EXERCISE REQUIREMENTS ▸ What appears from the first line of the records below through the line containing "mask_range : 0 ≤ HDLCEscMask < 256;" must be reproduced verbatim.

INPUT MATERIAL ▸
(* ===== verification/HubConn.v ===== *)
(** * internal/rns/hubconn.go: one TCP connection to a hub

    The connection's life (connecting in the background, going offline, being
    stopped) and its framing: HDLC with byte stuffing. The three HDLC constants
    and the interface's MTU belong to Reticulum-Go; the class [HDLC] is what
    this file needs of them. *)

From S2P Require Import Prelude GoStrings Go.
From Stdlib Require Import ZArith Lia String Ascii List Bool.
From stdpp Require Import base list strings gmap option numbers.

#[local] Open Scope string_scope.
#[local] Open Scope list_scope.
#[local] Open Scope Z_scope.

Class HDLC := {
  HDLCFlag : byte;
  HDLCEsc : byte;
  HDLCEscMask : Z;
  hub_MTU : nat;
}.

(** [b ^ HDLCEscMask] *)
Definition masked `{HDLC} (b : byte) : byte := Zbyte (Z.lxor (byteZ b) HDLCEscMask).

(** The documented property of the constants: an escaped byte is neither of
    the two special ones, which differ. *)
Class HDLCLaws `{HDLC} := {
  flag_not_esc : HDLCFlag ≠ HDLCEsc;
  mask_range : 0 ≤ HDLCEscMask < 256;
  masked_flag : masked HDLCFlag ≠ HDLCFlag ∧ masked HDLCFlag ≠ HDLCEsc;
  masked_esc : masked HDLCEsc ≠ HDLCFlag ∧ masked HDLCEsc ≠ HDLCEsc;
}.

Section framing.
Context `{HDLC}.

(** *** Writing *)
Definition stuff (b : byte) : bytes :=
  if Ascii.eqb b HDLCFlag || Ascii.eqb b HDLCEsc then [HDLCEsc; masked b] else [b].
Definition hdlc_frame (data : bytes) : bytes :=
  HDLCFlag :: flat_map stuff data ++ [HDLCFlag].

(** *** Reading *)
Definition maxFrame : nat := (2 * hub_MTU + 32)%nat.

(** The variables of readLoop, and the frames given to ProcessIncoming. *)
Record reader := mkReader {
  rd_frame : bytes;
  rd_inFrame : bool;
  rd_escape : bool;
  rd_out : list bytes;
}.
Definition reader0 : reader := mkReader [] false false [].

Definition read_byte (s : reader) (b : byte) : reader :=
  if Ascii.eqb b HDLCFlag then
    mkReader [] true false
      (if rd_inFrame s && negb (bool_decide (rd_frame s = [])) then rd_out s ++ [rd_frame s]
       else rd_out s)
  else if negb (rd_inFrame s) then s
  else if Ascii.eqb b HDLCEsc then mkReader (rd_frame s) true true (rd_out s)
  else
    let b := if rd_escape s then masked b else b in
    if (maxFrame <=? length (rd_frame s))%nat then mkReader [] false false (rd_out s)
    else mkReader (rd_frame s ++ [b]) true false (rd_out s).

(** Reads of up to 4096 bytes, until one fails. *)
Definition readLoop (reads : list bytes) : reader :=
  fold_left (λ s buf, fold_left read_byte buf s) reads reader0.

Lemma readLoop_concat reads : readLoop reads = fold_left read_byte (concat reads) reader0.
Proof.
  unfold readLoop. generalize reader0. induction reads as [|b l IH]; intros s; [done|].
  cbn. by rewrite fold_left_app, IH.
Qed.
End framing.

(** ** The life of a connection

    The fields of hubConn that its methods read and write. A TCP connection is
    a number; [h_closed] lists the ones that were closed. *)
Record hubConn := mkHubConn {
  h_addr : string;
  h_conn : option nat;
  h_Online : bool;
  h_Detached : bool;
  h_TxBytes : Z;
  h_TxPackets : Z;
  h_sent : bytes;
  h_closed : list nat;
}.
Definition newHubConn (addr : string) : hubConn := mkHubConn addr None false false 0 0 [] [].

Definition close_conn (c : nat) (h : hubConn) : hubConn :=
  mkHubConn (h_addr h) (h_conn h) (h_Online h) (h_Detached h) (h_TxBytes h) (h_TxPackets h)
    (h_sent h) (h_closed h ++ [c]).

(** The goroutine of Start, once the dial ended. *)
Definition Start_done (dialed : option nat) (h : hubConn) : hubConn :=
  match dialed with
  | None => h
  | Some c =>
      if h_Detached h then close_conn c h
      else mkHubConn (h_addr h) (Some c) true false (h_TxBytes h) (h_TxPackets h) (h_sent h) (h_closed h)
  end.

Definition hub_Stop (h : hubConn) : hubConn :=
  let h' := mkHubConn (h_addr h) None false true (h_TxBytes h) (h_TxPackets h) (h_sent h) (h_closed h) in
  match h_conn h with Some c => close_conn c h' | None => h' end.

Definition connected (h : hubConn) : bool := h_Online h && bool_decide (h_conn h ≠ None).
Definition GetConn (h : hubConn) : option nat := h_conn h.

Definition offline (c : nat) (h : hubConn) : hubConn :=
  close_conn c
    (if bool_decide (h_conn h = Some c)
     then mkHubConn (h_addr h) (h_conn h) false (h_Detached h) (h_TxBytes h) (h_TxPackets h)
            (h_sent h) (h_closed h)
     else h).

(** One frame; [write] is what the network says to the write. *)
Definition ProcessOutgoing `{HDLC} (write : option error) (data : bytes) (h : hubConn)
  : option error * hubConn :=
  match GetConn h with
  | Some c =>
      if connected h then
        let frame := hdlc_frame data in
        match write with
        | Some e => (Some e, offline c h)
        | None =>
            (None, mkHubConn (h_addr h) (h_conn h) (h_Online h) (h_Detached h)
                     ((h_TxBytes h + Z.of_nat (length frame)) mod 2 ^ 64)
                     ((h_TxPackets h + 1) mod 2 ^ 64) (h_sent h ++ frame) (h_closed h))
        end
      else (Some (Errorf "hub offline"), h)
  | None => (Some (Errorf "hub offline"), h)
  end.
(** [Send]: the masking of the interface's access code first. *)
Definition hub_Send `{HDLC} (mask : bytes → bytes + error) (write : option error) (data : bytes) (h : hubConn)
  : option error * hubConn :=
  match mask data with
  | inr e => (Some e, h)
  | inl masked => ProcessOutgoing write masked h
  end.

(** Everything that can happen to a hubConn, from any goroutine. *)
Inductive hub_step `{HDLC} : hubConn → hubConn → Prop :=
  | step_dialed h d : hub_step h (Start_done d h)
  | step_stop h : hub_step h (hub_Stop h)
  | step_send h mask w data : hub_step h (hub_Send mask w data h).2
  | step_read_ends h c : hub_step h (offline c h).

Section framing_laws.
Context `{HDLCLaws}.

Lemma masked_involutive b : masked (masked b) = b.
Proof.
  unfold masked. pose proof mask_range as Hm. pose proof (byteZ_range b) as Hb.
  assert (0 ≤ Z.lxor (byteZ b) HDLCEscMask < 256) as Hr.
  { split; [rewrite Z.lxor_nonneg; lia|].
    destruct (Z.eq_dec (Z.lxor (byteZ b) HDLCEscMask) 0) as [->|Hn]; [lia|].
    assert (0 < Z.lxor (byteZ b) HDLCEscMask) by (pose proof (proj2 (Z.lxor_nonneg (byteZ b) HDLCEscMask)); lia).
    apply Z.log2_lt_pow2 with (b := 8); [done|].
    eapply Z.le_lt_trans; [apply Z.log2_lxor; lia|].
    apply Z.max_lub_lt.
    - destruct (Z.eq_dec (byteZ b) 0) as [->|]; [done|]. apply Z.log2_lt_pow2; lia.
    - destruct (Z.eq_dec HDLCEscMask 0) as [->|]; [done|]. apply Z.log2_lt_pow2; lia. }
  rewrite byteZ_Zbyte, Z.mod_small by done.
  rewrite Z.lxor_assoc, Z.lxor_nilpotent, Z.lxor_0_r. apply Zbyte_byteZ.
Qed.

(** A stuffed byte adds that byte to the frame being read. *)
Lemma read_stuffed frame out b :
  (length frame < maxFrame)%nat →
  fold_left read_byte (stuff b) (mkReader frame true false out) =
  mkReader (frame ++ [b]) true false out.
Proof.
  intros Hl. pose proof flag_not_esc. pose proof masked_flag as [Hf1 Hf2].
  pose proof masked_esc as [He1 He2].
  assert (∀ c, c ≠ HDLCFlag → c ≠ HDLCEsc → ∀ e,
    read_byte (mkReader frame true e out) c =
    mkReader (frame ++ [if e then masked c else c]) true false out) as Hplain.
  { intros c Hc1 Hc2 e. unfold read_byte. rewrite (proj2 (Ascii.eqb_neq _ _) Hc1).
    rewrite (proj2 (Ascii.eqb_neq _ _) Hc2). cbn [rd_inFrame negb rd_frame rd_escape rd_out].
    by rewrite (proj2 (Nat.leb_gt _ _) Hl). }
  assert (read_byte (mkReader frame true false out) HDLCEsc = mkReader frame true true out) as Hesc.
  { unfold read_byte. rewrite (proj2 (Ascii.eqb_neq _ _)) by congruence. by rewrite Ascii.eqb_refl. }
  unfold stuff. destruct (Ascii.eqb_spec b HDLCFlag) as [->|Hb1];
    [|destruct (Ascii.eqb_spec b HDLCEsc) as [->|Hb2]]; cbn [orb fold_left].
  - rewrite Hesc, Hplain by done. by rewrite masked_involutive.
  - rewrite Hesc, Hplain by done. by rewrite masked_involutive.
  - by rewrite Hplain.
Qed.

Lemma read_body data : ∀ frame out,
  (length frame + length data ≤ maxFrame)%nat →
  fold_left read_byte (flat_map stuff data) (mkReader frame true false out) =
  mkReader (frame ++ data) true false out.
Proof.
  induction data as [|b data IH]; intros frame out Hl; cbn [flat_map fold_left] in *.
  { by rewrite app_nil_r. }
  cbn [length] in Hl. rewrite fold_left_app, read_stuffed by lia.
  rewrite IH by (rewrite length_app; cbn [length]; lia). by rewrite <-app_assoc.
Qed.

(** A frame, read from any state, ends with the reader between frames and its
    data delivered after whatever the first flag ended. *)
Lemma read_frame data s :
  data ≠ [] → (length data ≤ maxFrame)%nat →
  fold_left read_byte (hdlc_frame data) s =
  mkReader [] true false (rd_out (read_byte s HDLCFlag) ++ [data]).
Proof.
  intros Hne Hl. unfold hdlc_frame. cbn [fold_left]. rewrite fold_left_app.
  assert (read_byte s HDLCFlag = mkReader [] true false (rd_out (read_byte s HDLCFlag))) as Hs.
  { unfold read_byte. by rewrite Ascii.eqb_refl. }
  rewrite Hs at 1. rewrite read_body by (cbn [length]; lia). cbn [app fold_left].
  unfold read_byte at 1. rewrite Ascii.eqb_refl. cbn [rd_inFrame rd_frame rd_out andb].
  by rewrite bool_decide_eq_false_2.
Qed.

(** C18: whatever junk the stream starts with and however TCP cuts it into
    reads, the packets written one after the other come out whole, in order
    and nothing else after them. *)
Theorem readLoop_delivers reads junk packets :
  Forall (λ p, p ≠ [] ∧ (length p ≤ maxFrame)%nat) packets →
  concat reads = junk ++ concat (map hdlc_frame packets) →
  ∃ pre, rd_out (readLoop reads) = pre ++ packets.
Proof.
  intros Hp Hr. rewrite readLoop_concat, Hr, fold_left_app.
  generalize (fold_left read_byte junk reader0). clear Hr.
  assert (∀ out, rd_out (fold_left read_byte (concat (map hdlc_frame packets))
            (mkReader [] true false out)) = out ++ packets) as Hclean.
  { induction Hp as [|p l [Hne Hl] Hp IH]; intros out; cbn [map concat fold_left].
    { by rewrite app_nil_r. }
    rewrite fold_left_app, read_frame by done. rewrite IH. unfold read_byte at 1.
    rewrite Ascii.eqb_refl. cbn. by rewrite <-app_assoc. }
  intros s. destruct packets as [|p l]; [exists (rd_out s); by rewrite app_nil_r|].
  apply Forall_cons_1 in Hp as [[Hne Hl] Hp]. cbn [map concat] in *.
  rewrite fold_left_app, read_frame by done. exists (rd_out (read_byte s HDLCFlag)).
  specialize (Hclean (rd_out (read_byte s HDLCFlag))). rewrite fold_left_app, read_frame in Hclean by done.
  assert (rd_out (read_byte (mkReader [] true false (rd_out (read_byte s HDLCFlag))) HDLCFlag) =
    rd_out (read_byte s HDLCFlag)) as E.
  { unfold read_byte at 1. by rewrite Ascii.eqb_refl. }
  by rewrite E in Hclean.
Qed.
End framing_laws.

(** ** A stopped connection stays down *)

Definition down (h : hubConn) : Prop := h_Detached h = true ∧ h_conn h = None ∧ h_Online h = false.

Lemma down_step `{HDLC} h h' : hub_step h h' → down h → down h'.
Proof.
  intros Hs (Hd & Hc & Ho). destruct Hs as [h [c|]|h|h w data|h c]; unfold down in *.
  - unfold Start_done. rewrite Hd. done.
  - done.
  - unfold hub_Stop. rewrite Hc. done.
  - unfold hub_Send, ProcessOutgoing, GetConn. rewrite Hc. by case_match.
  - unfold offline. rewrite Hc, bool_decide_eq_false_2 by done. done.
Qed.

(** Once a hub was stopped, nothing brings it back, not even a dial that
    was under way: it never counts as connected and sends nothing more. *)
Theorem stopped_stays_down `{HDLC} h h' :
  rtc hub_step (hub_Stop h) h' →
  connected h' = false ∧ h_sent h' = h_sent h.
Proof.
  intros Hr. assert (down (hub_Stop h)) as Hd.
  { unfold hub_Stop, down. by destruct (h_conn h). }
  assert (h_sent (hub_Stop h) = h_sent h) as Hs by (unfold hub_Stop; by destruct (h_conn h)).
  revert Hr Hd Hs. generalize (hub_Stop h), (h_sent h). clear h. intros h out Hr.
  induction Hr as [x|x y z Hxy _ IH]; intros Hd Hs.
  { destruct Hd as (_ & Hc & Ho). split; [|done]. unfold connected. by rewrite Ho. }
  apply IH; [by eapply down_step|]. destruct Hd as (Hd & Hc & Ho).
  destruct Hxy as [x [c|]|x|x w data|x c].
  - unfold Start_done. by rewrite Hd.
  - done.
  - unfold hub_Stop. by rewrite Hc.
  - unfold hub_Send, ProcessOutgoing, GetConn. rewrite Hc. by case_match.
  - unfold offline. by rewrite Hc, bool_decide_eq_false_2.
Qed.

(** The constants of Reticulum's HDLC framing. *)
Definition hdlc_7e : HDLC :=
  {| HDLCFlag := Zbyte 126; HDLCEsc := Zbyte 125; HDLCEscMask := 32; hub_MTU := 500 |}.
Lemma hdlc_7e_laws : @HDLCLaws hdlc_7e.
Proof. split; vm_compute; try split; by try intros [=]. Qed.

Lemma readLoop_delivers_witness :
  let packets := [bs "announce"; bs "}~"] in
  let stream := bs "xx" ++ concat (map (@hdlc_frame hdlc_7e) packets) in
  ∃ pre, rd_out (@readLoop hdlc_7e [take 5 stream; drop 5 stream]) = pre ++ packets.
Proof.
  cbv zeta. apply (@readLoop_delivers hdlc_7e hdlc_7e_laws _ (bs "xx")).
  - repeat constructor; try done; cbn; lia.
  - cbn [concat]. by rewrite app_nil_r, take_drop.
Defined.

Lemma stopped_stays_down_witness :
  let h := Start_done (Some 0%nat) (newHubConn "hub:4242") in
  connected (Start_done (Some 1%nat) (hub_Stop h)) = false ∧
  h_sent (Start_done (Some 1%nat) (hub_Stop h)) = h_sent h.
Proof.
  cbv zeta. apply (@stopped_stays_down hdlc_7e). eapply rtc_l; [|apply rtc_refl].
  apply (@step_dialed hdlc_7e _ (Some 1%nat)).
Defined.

EXERCISE RESULT ▸
(* ===== verification/HubConn.v ===== *)
(** * internal/rns/hubconn.go: one TCP connection to a hub

    The connection's life (connecting in the background, going offline, being
    stopped) and its framing: HDLC with byte stuffing. The three HDLC constants
    and the interface's MTU belong to Reticulum-Go; the class [HDLC] is what
    this file needs of them. *)

From S2P Require Import Prelude GoStrings Go.
From Stdlib Require Import ZArith Lia String Ascii List Bool.
From stdpp Require Import base list strings gmap option numbers.

#[local] Open Scope string_scope.
#[local] Open Scope list_scope.
#[local] Open Scope Z_scope.

Class HDLC := {
  HDLCFlag : byte;
  HDLCEsc : byte;
  HDLCEscMask : Z;
  hub_MTU : nat;
}.

(** [b ^ HDLCEscMask] *)
Definition masked `{HDLC} (b : byte) : byte := Zbyte (Z.lxor (byteZ b) HDLCEscMask).

(** The documented property of the constants: an escaped byte is neither of
    the two special ones, which differ. *)
Class HDLCLaws `{HDLC} := {
  flag_not_esc : HDLCFlag ≠ HDLCEsc;
  mask_range : 0 ≤ HDLCEscMask < 256;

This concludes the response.